Des engagements pluri-catégories et des magnitudes d'augmentation
Les résultats montrent une volonté quasi générale d'accroître les expositions sur l'ensemble des segments principaux :
- Capital-investissement : tous les répondants prévoient d'accroître leur exposition ; 66% d'entre eux anticipent une hausse comprise entre 25% et 50%.
- Capital privé (terme proche du private equity dans l'étude) : 96% des bureaux familiaux envisagent d'augmenter leurs allocations.
- Crédit privé : 93% prévoient d'accroître leurs engagements.
- Infrastructures : 88% comptent augmenter leurs allocations.
- Immobilier : 86% des répondants projettent une hausse.
| Catégorie | % de répondants prévoyant d'augmenter |
|---|---|
| Capital-investissement | 100% (66% visent +25–50%) |
| Capital privé | 96% |
| Crédit privé | 93% |
| Infrastructures | 88% |
| Immobilier | 86% |
« Les bureaux familiaux sont de plus en plus disposés à prendre davantage de risque, et leur intérêt croissant pour les placements alternatifs en est l’une des principales raisons », indique Andy Bailey, chef des services aux clients privés pour Guernesey et l’île de Man chez Ocorian.

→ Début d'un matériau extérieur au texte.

(** * Correctness *)

(** What the program relies on the system for: it gives whole pages of the address space; with
    [MAP_FIXED] at the address asked for, and otherwise where nothing is mapped. *)
Definition os_contract (s : Maps ST) (flags size : Z) (sys_mmap : sys_call) : Prop :=
  forall addr prot sysflags fd off r, sys_mmap addr size prot sysflags fd off = inl r ->
    0 <= r /\ Z.land r (gransize - 1) = 0 /\ r + up size <= 2 ^ 56 /\ if is_fixed flags then r = addr else __maps_overlaps s r size = Some false.
Lemma contract_ok s L D e flags size sys_mmap : rep s L D e -> 0 < size -> os_contract s flags size sys_mmap -> os_ok L flags size sys_mmap.
Proof.
  intros HR Hs H addr prot sysflags fd off r E. destruct (H _ _ _ _ _ _ E) as (H1 & H2 & H3 & H4). split_and!; try done; [by apply gran_aligned|].
  destruct (is_fixed flags); [done|]. by eapply overlaps_free.
Qed.
(** What a call of [mmap] needs: systems that want sparse addresses need a mapping to start
    from, and a fixed mapping may need two structures. *)
Definition can_map (s : Maps ST) (flags : Z) : Prop :=
  (MMAP_IS_SPARSE = true -> 0 < count s) /\ (is_fixed flags = true -> (2 <= length (freed s ++ supply s))%nat).

Lemma has_lor flags f g : has flags (Z.lor f g) = has flags f || has flags g.
Proof.
  unfold has. rewrite Z.land_lor_distr_r. destruct (Z.eqb_spec (Z.land flags f) 0) as [->|Hf]; [by rewrite Z.lor_0_l|].
  destruct (Z.eqb_spec (Z.lor (Z.land flags f) (Z.land flags g)) 0) as [E|]; [|done]. by apply Z.lor_eq_0_iff in E as [? _].
Qed.
Lemma outcome_addr L addr addr' size prot flags off res told L' : (res <> inr EPERM -> is_fixed flags || is_noreplace flags = true -> addr' = addr /\ addr' <> 0) ->
  outcome L addr' size prot flags off res told L' -> outcome L addr size prot flags off res told L'.
Proof.
  intros H. destruct res as [r|e]; [|done]. intros (H1 & H2 & H3 & H4 & H5 & H6). split_and!; try done. intros Hne Ho. destruct (H ltac:(done) Ho) as [<- Hne']. by apply H5.
Qed.

Section Mmap.
Context (is_zip : Z -> bool) (zipos_mmap : Z -> Z -> Z -> Z -> Z -> Z -> Maps ST * Z -> option ((Z + error) * list (Z * Z) * (Maps ST * Z))).

Lemma mmap2_ok sys_mmap s L rand addr size prot flags fd off :
  rep s L [] 0 -> 0 <= size -> is_zip fd = false -> can_map s flags -> os_contract s flags size sys_mmap ->
  exists res told s' rand' L', __mmap is_zip zipos_mmap sys_mmap addr size prot flags fd off (s, rand) = Some (res, told, (s', rand')) /\
    rep s' L' [] 0 /\ alive_pages s' = alive_pages s /\ outcome L addr size prot flags off res told L' /\ (forall r, res = inl r -> 0 < size).
Proof.
  intros HR Hs Hz [Hsp Hfx] Hos. unfold __mmap. set (addr' := if has addr _ then 0 else addr).
  assert (forall e, exists res told s' rand' L', Some (inr e, [], (s, rand)) = Some (res, told, (s', rand')) /\
    rep s' L' [] 0 /\ alive_pages s' = alive_pages s /\ outcome L addr size prot flags off res told L' /\ (forall r, res = inl r -> 0 < size)) as Hfail.
  { intros e. exists (inr e), [], s, rand, L. split_and!; try done. apply outcome_fail. }
  destruct ((addr' =? 0) && _) eqn:E1; [apply Hfail|]. destruct (s64 addr' <? 0); [apply Hfail|]. destruct (Z.eqb_spec size 0) as [|Hs0]; [apply Hfail|]. cbn [orb].
  destruct (u64 (addr' + size) <? size); [apply Hfail|]. destruct (Z.ltb_spec MAX_SIZE size) as [|Hm]; [apply Hfail|]. destruct (_ <? _); [apply Hfail|]. rewrite Hz.
  destruct (mmap_impl_ok sys_mmap s L size flags HR ltac:(lia)) with (rand := rand) (addr := addr') (prot := prot) (fd := fd) (off := off)
    as (res & told & s' & rand' & L' & E & HR' & Hal & Ho).
  - eapply contract_ok; [done|lia|done].
  - intros Hsp'. specialize (Hsp Hsp'). rewrite (rep_count _ _ _ _ HR) in Hsp. by destruct L.
  - done.
  - exists res, told, s', rand', L'. split_and!; try done; [|intros; lia]. eapply outcome_addr; [|done]. intros _ Hor.
    assert (has flags (Z.lor MAP_FIXED MAP_FIXED_NOREPLACE) = true) as Hh.
    { rewrite has_lor. unfold is_fixed, is_noreplace in Hor. destruct (has flags MAP_FIXED_NOREPLACE), (has flags MAP_FIXED); done. }
    rewrite Hh, andb_true_r in E1. apply Z.eqb_neq in E1. split; [|done]. unfold addr' in *. by destruct (has addr _).
Qed.
Lemma mmap_ok sys_mmap s L rand addr size prot flags fd off :
  rep s L [] 0 -> sound s L -> 0 <= size -> is_zip fd = false -> can_map s flags -> os_contract s flags size sys_mmap ->
  exists res told s' rand' L', mmap is_zip zipos_mmap sys_mmap addr size prot flags fd off (s, rand) = Some (res, told, (s', rand')) /\
    rep s' L' [] 0 /\ sound s' L' /\ outcome L addr size prot flags off res told L'.
Proof.
  intros HR [Hwf Hsd] Hs Hz Hc Hos. destruct (mmap2_ok sys_mmap s L rand addr size prot flags fd off HR Hs Hz Hc Hos) as (res & told & s' & rand' & L' & E & HR' & Hal & Ho & Hs0).
  unfold mmap. rewrite E. cbn [mbind option_bind]. destruct res as [r|e].
  - specialize (Hs0 r eq_refl). destruct Ho as (H1 & Hr & Hra & Hrl & H5 & H6). rewrite Hal.
    assert (exists a', (if has prot (Z.lor PROT_READ PROT_WRITE) then __maps_mark pagesize r size (alive_pages s) else __maps_unmark pagesize r size (alive_pages s)) = Some a' /\ wf a' /\
      forall p, 0 <= p < 2 ^ 57 -> kisdangerous pagesize p a' = false -> kisdangerous pagesize p (alive_pages s) = false \/ r <= p < r + up size) as (a' & -> & Hwf' & Ha').
    { destruct (has prot _).
      - destruct (alive_mark r size (alive_pages s)) as (a' & E1 & W1 & _ & W2 & _); try done; [mlia|]. by exists a'.
      - destruct (alive_unmark r size (alive_pages s)) as (a' & E1 & W1 & W2); try done; [mlia|]. exists a'. split_and!; try done. intros p Hp Hd. left. by apply W2 in Hd as [? _]. }
    cbn [mbind option_bind]. exists (inl r), told, (set_alive a' s'), rand', L'. split; [done|]. split; [by apply rep_alive|]. split; [|done]. split; [done|].
    intros p Hp Hd. destruct (decide (r <= p < r + up size)) as [Hin|Hin]; [eexists; apply H6; right; split; [done|reflexivity]|].
    destruct (Ha' p Hp Hd) as [Hd'|]; [|done]. destruct (Hsd p Hp Hd') as [a Hta]. exists a. apply H6. by left.
  - exists (inr e), told, s', rand', L'. split_and!; try done. destruct Ho as [-> _]. split; [by rewrite Hal|]. rewrite Hal. apply Hsd.
Qed.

Contexte et implications pour l’épargne patrimoniale
Cette réorientation traduit plusieurs tendances : recherche de rendement sur des actifs moins corrélés aux marchés cotés, réponse à l'environnement de taux, et volonté de diversifier les sources de revenu et d'alpha. Pour les family offices, l'attrait du private equity s'explique par la possibilité d'obtenir une prime d'illiquidité et d'influer davantage sur la création de valeur au niveau des participations.
Pour les gestionnaires et conseilleurs, l'accroissement des allocations pose des enjeux opérationnels : capacité d'accès à des deal flows de qualité, structures de gouvernance adaptées, transparence des frais et reporting, ainsi que gestion du risque de liquidité. Les investisseurs institutionnels observent la même tendance, selon d'autres études citées par le rapport, renforçant l'appétit global pour les marchés privés.
Arbitrages et risques à mesurer
Augmenter la part des alternatives implique des arbitrages clairs pour la composition des portefeuilles : réduction de la poche d'actifs liquides ou des allocations aux actions et obligations cotées, exposition accrue à l'illiquidité et à des cycles d'évaluation différents. Les bureaux familiaux doivent aussi calibrer leur horizon d'investissement, leur capacité à supporter des pertes temporaires et la sophistication du reporting exigé.
Enfin, cette dynamique pourrait peser sur la structuration de l'offre : multiplication de véhicules dédiés, nécessité d'offres sur-mesure pour de petits acteurs, et renforcement des services de conseil fiscal et réglementaire pour accompagner des allocations alternatives plus élevées.
En synthèse : l'étude Ocorian met en évidence une tendance nette des family offices à accroître significativement leur exposition aux placements alternatifs, en privilégiant le capital-investissement. Ce mouvement redessine les besoins en expertise, en transparence et en capacité d'accès aux marchés privés, avec des conséquences sur la construction des patrimoines et sur l'industrie de la gestion d'actifs.